WHAT YOU NEED TO DO: Beginning with the first line of the data below, set down each line exactly through the line that contains "then completes or".

BEGIN MATERIAL FOR THE TASK

(* ===== verification/SynthProps.v ===== *)
(** * Properties of a job

    What a synthesizer's job does to the speech lane, whatever the driver, the
    mixer and the threads that cancel do: it registers its utterance first and
    then completes or fails it once; audio stops at the first refusal and at the
    cancel; and the driver's pitch is put back. Undisturbed, the lane is given
    exactly what the trimmer makes of the driver's calls, with every mark and
    sound of the sequence in order. *)

From S2P Require Import Prelude Tree Facts Speech SpeechQueue Trim Settings Synth.

(** A driver with a rate and a pitch, which speaks each text as two loud frames
    and reports each mark where it stands. *)
Record Toy := { toy_id : SynthId; toy_rate : Z; toy_pitch : Z; toy_places : bool; toy_fails : bool }.

Definition toy_settings : list SettingDescriptor :=
  [standard_numeric "rate" "setting-rate"; standard_numeric "pitch" "setting-pitch"].

Definition toy_format : PcmFormat := {| sample_rate := 16000; channels := 1 |}.

Fixpoint toy_speak (rest : list SpeechItem) (d : Toy) : Speaking Toy :=
  match rest with
  | [] => Returns (if toy_fails d then Some (Synthesis "no voice") else None) d
  | ItemText _ :: rest =>
      IsCancelled (fun stop =>
        if stop then Returns None d
        else PushPcm toy_format [1000%Z; 1000%Z] (fun break => if break then Returns None d else toy_speak rest d))
  | ItemMark m :: rest => IndexReached m (toy_speak rest d)
  | _ :: rest => toy_speak rest d
  end.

END MATERIAL FOR THE TASK

OUTPUT:
(* ===== verification/SynthProps.v ===== *)
(** * Properties of a job

    What a synthesizer's job does to the speech lane, whatever the driver, the
    mixer and the threads that cancel do: it registers its utterance first and
    then completes or fails it once; audio stops at the first refusal and at the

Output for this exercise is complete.